O general Wittgenstein, que na época tinha 43 anos, já tinha lutado muitas vezes contra as forças de Napoleão. Ele entendia que seus soldados não poderiam resistir se Oudinot e MacDonald unissem forças e decidiu atacar primeiro as tropas do marechal Oudinot, que ocupavam a vila de Kliastitsi, ao norte da cidade de Polotsk.

Wittgenstein tinha não apenas forças de infantaria, mas também regimentos hussardos e cossacos, que assustavam os franceses com seu destemor e ataques frenéticos. Quando ocorreram os primeiros e furiosos ataques dos russos aos soldados de Oudinot em Kliastitsi, os franceses recuaram para trás do rio Nischa e atearam fogo à única ponte que atravessaram.

Retrato de Peter Wittgenstein.

Entretanto, o Regimento Granadeiro de Pavlovsk não hesitou em atravessar o rio usando a ponte em chamas e lançou um ataque de baioneta, sendo depois seguido por outras unidades de infantaria, enquanto a cavalaria russa atravessava o rio.

O general Wittgenstein foi ferido no rosto na batalha de Kliastitsi, mas os franceses foram varridos pelo ataque e acabaram se retirando para o sul, para além do rio Duína Ocidental.

A batalha perto da aldeia de Kliastitsi foi a primeira grande e heróica vitória do exército russo na Guerra de 1812. O exército russo perdeu mais de 4 mil homens, mas desmoralizou totalmente o inimigo, que o superava em quantidade. O imperador Alexandre chamou o general Wittgenstein de “salvador de São Petersburgo” e lhe concedeu a Ordem de São Jorge de 2ª classe.

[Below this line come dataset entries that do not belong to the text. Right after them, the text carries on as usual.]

(** * Modulation spectroscopy: the numerical core of [Widget.update]

    A shallow embedding of [ModulationSpectroscopy.py].  The Qt layout code
    is left out; what is kept is the state [update] reads (the six slider
    values and the combo-box text), the state it writes (the data of the
    five plot curves) and everything in between: the grids, the four
    lambdas and the scheme dispatch.

    The arithmetic of the script is NumPy's.  The script's expressions are
    embedded once, over an interface [NumOps] that lists the operations the
    script uses and assumes one law about them (a nonzero integer literal is
    not zero); a statement proved at that level holds for IEEE doubles as
    well as for real numbers.  Statements that need an order, or that depend
    on what a division by zero yields, are proved for the instance [xreal]:
    the reals extended with the three IEEE special values. *)

From Stdlib Require Import String ZArith Bool Lia.
From Stdlib Require Import Reals Lra.
From Stdlib Require Import List.
Import ListNotations.
Local Open Scope string_scope.

Set Implicit Arguments.

(** ** The operations of the script *)

Class NumOps (F : Type) : Type := {
  lit     : Z -> F;            (* an integer literal: 0, 1, 2, 180, ... *)
  half    : F;                 (* the literal 0.5 *)
  np_pi   : F;                 (* np.pi *)
  fadd    : F -> F -> F;       (* a + b *)
  fsub    : F -> F -> F;       (* a - b *)
  fmul    : F -> F -> F;       (* a * b *)
  fdiv    : F -> F -> F;       (* a / b as the hardware divides: total *)
  is_zero : F -> bool;         (* b == 0, the test of Python's float division *)
  fneg    : F -> F;            (* -a *)
  fpow2   : F -> F;            (* a ** 2 *)
  np_exp  : F -> F;
  np_cos  : F -> F;
  np_sin  : F -> F;
  np_sqrt : F -> F;
  lit_nonzero : forall z : Z, z <> 0%Z -> is_zero (lit z) = false
}.

(** ** Exceptions

    The operation of the script whose failure is modelled is [/]: Python's
    own division of a float by a float raises [ZeroDivisionError] on a zero
    divisor.  NumPy's division, used as soon as one operand is an array,
    does not: it warns and yields an infinity or a NaN.

    Python's [**] on a float raises [OverflowError] when the square leaves
    the range of a double, which [gamma**2] does for a line width above
    about 1.34e154 in absolute value.  That error is not modelled: a square
    is computed as a value here.  The statements below that say a call
    returns are therefore statements about line widths whose square is a
    double, as the square of zero and of every slider value is. *)
Inductive exn : Type := ZeroDivisionError.

Inductive outcome (A : Type) : Type :=
| Returns (a : A)
| Raises (e : exn).

Arguments Raises {A} e.

Definition bind {A B : Type} (c : outcome A) (k : A -> outcome B) : outcome B :=
  match c with
  | Returns a => k a
  | Raises e => Raises e
  end.

Notation "v <- c ;; k" := (bind c (fun v => k))
  (at level 61, c at next level, right associativity).


(** Two lists combined position by position, as NumPy combines two arrays of
    one shape. *)
Fixpoint zipWith {A B C : Type} (f : A -> B -> C) (xs : list A) (ys : list B)
  : list C :=
  match xs, ys with
  | a :: xs', b :: ys' => f a b :: zipWith f xs' ys'
  | _, _ => []
  end.

(** The last element of a list overwritten, [y[-1] = v]. *)
Fixpoint set_last {A : Type} (v : A) (xs : list A) : list A :=
  match xs with
  | [] => []
  | [_] => [v]
  | a :: xs' => a :: set_last v xs'
  end.

Section Script.

Context {F : Type} {ops : NumOps F}.

(** What a lambda of the script is applied to and what it returns: a number
    or a one-dimensional array. *)
Inductive value : Type :=
| Scalar (s : F)
| Array (xs : list F).

(** A binary operator with NumPy's broadcasting: a number is combined with
    every element of an array, two arrays element by element.  (Two arrays
    of different lengths make NumPy raise; [update] only ever combines
    arrays computed from one and the same array, so that [zipWith] never
    meets two lengths: see [zipWith_map].) *)
Definition broadcast (op : F -> F -> F) (a b : value) : value :=
  match a, b with
  | Scalar u, Scalar v => Scalar (op u v)
  | Scalar u, Array vs => Array (map (op u) vs)
  | Array us, Scalar v => Array (map (fun u => op u v) us)
  | Array us, Array vs => Array (zipWith op us vs)
  end.

(** A function applied element by element. *)
Definition ufunc (f : F -> F) (a : value) : value :=
  match a with
  | Scalar u => Scalar (f u)
  | Array us => Array (map f us)
  end.

Definition vadd := broadcast fadd.
Definition vsub := broadcast fsub.
Definition vmul := broadcast fmul.
Definition vneg := ufunc fneg.
Definition vpow2 := ufunc fpow2.
Definition vexp := ufunc np_exp.
Definition vcos := ufunc np_cos.
Definition vsin := ufunc np_sin.

(** [a / b]: between two numbers Python's division, which raises on a zero
    divisor; NumPy's otherwise. *)
Definition vdiv (a b : value) : outcome value :=
  match a, b with
  | Scalar u, Scalar v =>
      if is_zero v then Raises ZeroDivisionError
      else Returns (Scalar (fdiv u v))
  | _, _ => Returns (broadcast fdiv a b)
  end.

(** An integer literal, [0.5] and [np.pi] as operands. *)
Definition vlit (z : Z) : value := Scalar (lit z).
Definition vhalf : value := Scalar half.
Definition vpi : value := Scalar np_pi.

(** [np.linspace(start, stop, num)]: [arange(0, num) * step + start] with
    [step = (stop - start) / (num - 1)], and the last sample set to [stop]. *)
Definition linspace (start stop : Z) (num : nat) : list F :=
  let step := fdiv (fsub (lit stop) (lit start)) (lit (Z.of_nat num - 1)) in
  set_last (lit stop)
    (map (fun i => fadd (fmul (lit (Z.of_nat i)) step) (lit start))
         (seq 0 num)).

(** ** The local variables of [update]

    The lambdas are closures over the local variables of [update]: they
    read a variable when they are called, not when they are built.  The
    frame is therefore an explicit record, passed to a lambda at each call,
    and the assignment [fmfmod = fmod1 - fmod2] is a record update. *)
Record Locals : Type := mkLocals {
  gamma  : F;
  fmfmod : F;
  fmod1  : F;
  fmod2  : F;
  flaser : F;
  M1     : F;
  M2     : F;
  x      : list F;
  t      : list F;
  x1     : list F
}.

Definition set_fmfmod (v : F) (e : Locals) : Locals :=
  mkLocals (gamma e) v (fmod1 e) (fmod2 e) (flaser e) (M1 e) (M2 e)
           (x e) (t e) (x1 e).
(** * convert_cbz: a shallow embedding of [main.go] and its specification

    The program walks the immediate sub-folders of an input directory and
    turns each of them into a zip archive (extension [.cbz]) that holds the
    folder's image files.  This file embeds the Go code of [main.go] in Rocq
    and proves the properties its specification states.

    Layout:
    - the parts of the Go standard library the program calls ([strings],
      [sort], [path/filepath], [net/http]'s content sniffing, [os],
      [archive/zip], [fmt]), each in a module named after the Go package;
    - the functions of [main.go], under their Go names;
    - the worker pool of [processConcurrently] as a transition system;
    - the theorems. *)

From Stdlib Require Import ZArith List String Ascii Lia Bool Arith.
From Stdlib.Strings Require Import Byte.
From Stdlib Require Import Sorted Permutation Mergesort Orders.
From Stdlib Require Import Floats Uint63 DecimalString.
Import ListNotations.

#[local] Set Warnings "-register-all".

Local Infix "+++" := String.append (right associativity, at level 60).

(** ** Go values *)

(** A Go [[]byte] is a list of bytes; a Go [string] is a [string] (a list of
    8-bit characters, compared byte by byte as Go does). *)
Definition bytes := list byte.

Definition bytesOf (s : string) : bytes := list_byte_of_string s.

(** The operating system's error numbers the model distinguishes. *)
Inductive errno := ENOENT | ENOTDIR | EISDIR | EACCES | EIO.

(** Go [error] values: an [*fs.PathError] of the [os] package, an
    [errors.New] / [fmt.Errorf] without verb, and [fmt.Errorf("...: %w", err)]. *)
Inductive error :=
| PathError (op path : string) (e : errno)
| ErrorString (msg : string)
| Wrapped (msg : string) (cause : error).

(** A Go result pair [(v, err)]: either the value (and a nil error) or the
    error. *)
Inductive result (A : Type) :=
| Ok (v : A)
| Err (e : error).
Arguments Ok {A} v.
Arguments Err {A} e.

Definition errnoText (e : errno) : string :=
  match e with
  | ENOENT => "no such file or directory"
  | ENOTDIR => "not a directory"
  | EISDIR => "is a directory"
  | EACCES => "permission denied"
  | EIO => "input/output error"
  end.

(** [err.Error()], as [%v] prints it. *)
Fixpoint errorText (e : error) : string :=
  match e with
  | PathError op path no => op +++ " " +++ path +++ ": " +++ errnoText no
  | ErrorString msg => msg
  | Wrapped msg cause => msg +++ ": " +++ errorText cause
  end.

(** ** Package [strings] *)
Module strings.

(** [strings.HasPrefix(s, prefix)]. *)
Definition HasPrefix (s pre : string) : bool := String.prefix pre s.

End strings.

(** ** Package [net/http]: [DetectContentType]

    The sniffing table of Go's [net/http/sniff.go], which implements the
    WHATWG MIME sniffing algorithm on at most 512 bytes. *)
Module http.

Definition sniffLen : nat := 512.

Definition isWS (b : byte) : bool :=
  match b with
  | x09 | x0a | x0c | x0d | x20 => true
  | _ => false
  end.

(** A tag-terminating byte: space or [>]. *)
Definition isTT (b : byte) : bool :=
  match b with
  | x20 | x3e => true
  | _ => false
  end.

Definition byteAnd (a b : byte) : N := N.land (Byte.to_N a) (Byte.to_N b).

Definition isUpper (b : byte) : bool :=
  (Byte.to_N "A"%byte <=? Byte.to_N b)%N && (Byte.to_N b <=? Byte.to_N "Z"%byte)%N.

Inductive sniffSig :=
| htmlSig (h : bytes)
| maskedSig (mask pat : bytes) (skipWS : bool) (ct : string)
| exactSig (sig : bytes) (ct : string)
| mp4Sig
| textSig.

(** [bytes.HasPrefix(data, sig)]. *)
Fixpoint hasPrefix (data sig : bytes) {struct sig} : bool :=
  match sig, data with
  | [], _ => true
  | _ :: _, [] => false
  | s :: sig', d :: data' => Byte.eqb s d && hasPrefix data' sig'
  end.

(** [htmlSig.match] on [data[firstNonWS:]]: the signature is matched case
    insensitively on its upper-case letters, and the byte after it must be
    tag-terminating. *)
Fixpoint htmlMatch (h data : bytes) : bool :=
  match h, data with
  | [], d :: _ => isTT d
  | [], [] => false
  | _ :: _, [] => false
  | b :: h', d :: data' =>
      let db := if isUpper b then byteAnd d xdf else Byte.to_N d in
      (Byte.to_N b =? db)%N && htmlMatch h' data'
  end.

(** The loop of [maskedSig.match]: [data[i] & mask[i] == pat[i]] for every
    index of [pat]; [false] when [data] is shorter than [pat]. *)
Fixpoint maskedLoop (mask pat data : bytes) : bool :=
  match pat, mask, data with
  | [], _, _ => true
  | p :: pat', m :: mask', d :: data' =>
      (byteAnd d m =? Byte.to_N p)%N && maskedLoop mask' pat' data'
  | _, _, _ => false
  end.

Definition maskedMatch (mask pat : bytes) (skipWS : bool) (data : bytes)
    (firstNonWS : nat) : bool :=
  let data := if skipWS then skipn firstNonWS data else data in
  if negb (List.length pat =? List.length mask)%nat then false
  else maskedLoop mask pat data.

(** [binary.BigEndian.Uint32(data[:4])]. *)
Definition bigEndianUint32 (data : bytes) : N :=
  match data with
  | a :: b :: c :: d :: _ =>
      (Byte.to_N a * 16777216 + Byte.to_N b * 65536 + Byte.to_N c * 256
       + Byte.to_N d)%N
  | _ => 0%N
  end.

(** The loop [for st := 8; st < boxSize; st += 4] of [mp4Sig.match]; [n]
    bounds the number of iterations left. *)
Fixpoint mp4Loop (n : nat) (data : bytes) (st boxSize : nat) : bool :=
  match n with
  | O => false
  | S n' =>
      if (st <? boxSize)%nat then
        if (st =? 12)%nat then mp4Loop n' data (st + 4) boxSize
        else if hasPrefix (skipn st data) (bytesOf "mp4") then true
        else mp4Loop n' data (st + 4) boxSize
      else false
  end.

Definition mp4Match (data : bytes) : bool :=
  if (List.length data <? 12)%nat then false
  else
    let boxSize := bigEndianUint32 data in
    if (N.of_nat (List.length data) <? boxSize)%N || negb (boxSize mod 4 =? 0)%N
    then false
    else if negb (hasPrefix (skipn 4 data) (bytesOf "ftyp")) then false
    else mp4Loop sniffLen data 8 (N.to_nat boxSize).

(** A byte that [textSig] takes for binary data. *)
Definition isBinaryByte (b : byte) : bool :=
  let n := Byte.to_N b in
  ((n <=? 8) || (n =? 11) || ((14 <=? n) && (n <=? 26))
   || ((28 <=? n) && (n <=? 31)))%N.

Definition textMatch (data : bytes) (firstNonWS : nat) : bool :=
  forallb (fun b => negb (isBinaryByte b)) (skipn firstNonWS data).

(** [sig.match(data, firstNonWS)]: the content type, or [""] for no match. *)
Definition sigMatch (sig : sniffSig) (data : bytes) (firstNonWS : nat) : string :=
  match sig with
  | htmlSig h =>
      if htmlMatch h (skipn firstNonWS data) then "text/html; charset=utf-8" else ""
  | maskedSig mask pat skipWS ct =>
      if maskedMatch mask pat skipWS data firstNonWS then ct else ""
  | exactSig sig ct => if hasPrefix data sig then ct else ""
  | mp4Sig => if mp4Match data then "video/mp4" else ""
  | textSig => if textMatch data firstNonWS then "text/plain; charset=utf-8" else ""
  end.

Definition ff (n : nat) : bytes := repeat xff n.
Definition zz (n : nat) : bytes := repeat x00 n.
(** What a client sees of a run: the result codes, the bytes behind the
    pointers the lookups returned, the cached pairs from the most to the
    least recently used one, the statistics, and the keys and values the
    eviction callback was called with. *)
Record observation : Set := mk_obs {
  ob_codes : list (option lru_error_t);
  ob_values : list (option bytes);
  ob_items : list (bytes * bytes);
  ob_stats : lru_stats_t;
  ob_evicted : list (option bytes * option bytes)
}.

Definition response_code (r : response) : option lru_error_t :=
  match r with
  | RCode e => Some e
  | RLookup e _ => Some e
  | _ => None
  end.

Definition response_value (s : state) (r : response) : option bytes :=
  match r with
  | RLookup _ out => out_bytes s out
  | _ => None
  end.

Definition observe (r : option (list response * state))
  : option observation :=
  match r with
  | Some (rs, s) =>
      Some (mk_obs (response_code <$> rs) (response_value s <$> rs)
              (cache_items s) (c_stats (st_cache s))
              ((λ c, (ec_key_bytes c, ec_value_bytes c)) <$> st_log s))
  | None => None
  end.
(** X10.  However a run as root ends, with status 0 or with any
    exception of any step, the two [with] blocks have been left: the
    working directory is the one the run started in, and nothing is
    left at or under the temporary directory. *)
Theorem X10_cleanup_on_every_path prog arg1 V rest w0 :
  plain_dir tmpdir -> w_euid w0 = 0 ->
  let w' := (main (prog :: arg1 :: V :: rest) w0).2 in
  w_cwd w' = w_cwd w0
  /\ (forall k, inside tmpdir k -> w_fs w' !! k = None).
Proof.
  intros Hp He. cbv zeta.
  destruct (w_fs w0 !! pd) as [n|] eqn:Epd.
  - rewrite (main_root_exists tmpdir dpkg_extract dpkg_control dpkg_build dch
               gunzip gzip md5_hex str_exn os_rename copy2 Hp _ _ _ _ _ n)
      by assumption.
    cbn [snd w_cwd w_fs w_log set_fs record]. split; [reflexivity|].
    intros k Hk. apply lookup_remove_tree_inside. exact Hk.
  - rewrite (main_root tmpdir) by assumption. cbv zeta.
    match goal with
    | |- context [let '(o, w) := ?b in _] => destruct b as [o w] eqn:Eb
    end.
    cbn [snd]. unfold leave. cbn [w_cwd w_fs w_log set_fs set_cwd record].
    split; [reflexivity|].
    intros k Hk. apply lookup_remove_tree_inside. exact Hk.
Qed.


(** What a successful [repack] changes outside the staging tree: the
    archive only. *)
Lemma repack_frame deb w3 w :
  plain_dir tmpdir ->
  w_cwd w3 = pd -> isabs deb = true -> ~ inside tmpdir deb ->
  w_fs w3 !! deb <> Some Dir ->
  repack dpkg_build os_rename copy2 deb w3 = (Val tt, w) ->
  forall k : text, ~ inside tmpdir k -> k <> deb ->
                   w_fs w !! k = w_fs w3 !! k.
Proof.
  intros Hp Hc Ha Hout Hnd. unfold repack, chdir_parent, run_build.
  unfold bind at 1. rewrite Hc, (package_dir_parent tmpdir Hp).
  unfold bind at 1. unfold check_call, resolve.
  cbn [set_cwd record w_cwd w_fs set_fs].
  rewrite (package_dir_eq tmpdir Hp), (built_deb_eq tmpdir Hp).
  destruct (dpkg_build (w_fs w3) pd) as [code built] eqn:Eb.
  assert (Hne : built_deb <> deb).
  { intros <-. apply Hout, inside_built_deb. }
  destruct (code =? 0) eqn:Ecode; [|discriminate].
  match goal with
  | |- move _ _ _ _ ?x = _ -> _ => set (w4 := x)
  end.
  assert (Hb : forall k' : text, ~ inside tmpdir k' ->
            w_fs w4 !! k' = w_fs w3 !! k').
  { intros k' Hk'. unfold w4. cbn [w_fs set_fs record set_cwd].
    destruct built as [c|]; [|reflexivity].
    apply lookup_insert_ne. intros <-. apply Hk', inside_built_deb. }
  intros Hm k Hk Hkd.
  pose proof (move_post os_rename copy2 (s2l "package.deb") deb w4
                (Val tt) w) as Hmp.
  cbv zeta in Hmp. unfold resolve in Hmp.
  assert (Hcwd4 : w_cwd w4 = tmpdir) by reflexivity.
  rewrite Hcwd4, (built_deb_eq tmpdir Hp), (join_abs _ deb Ha) in Hmp.
  destruct (Hmp Hne Hm) as (_ & Hfr & _).
  rewrite Hfr; [apply Hb; assumption|rewrite Hb; assumption| |assumption].
  intros ->. apply Hk, inside_built_deb.
Qed.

Após a batalha de Kliastitsi, os homens do general Wittgenstein venceram mais duas batalhas contra as forças francesas. A tropa do Marechal Saint-Cyr foi enviada para auxiliar os homens do Marechal Oudinot, mas Wittgenstein e os 12 mil homens do general Steinheil que foram em seu auxílio derrotaram as forças unidas dos franceses em duas batalhas perto de Polotsk.

Ataque a Kliastits em 20 de julho de 1812. Pintura de Nikolai Samokich.

Isso ocorreu entre 18 e 19 de outubro de 1812, ou seja, nos mesmos dias em que os remanescentes da “Grande Armée” comandada por Napoleão começavam sua inglória retirada de Moscou.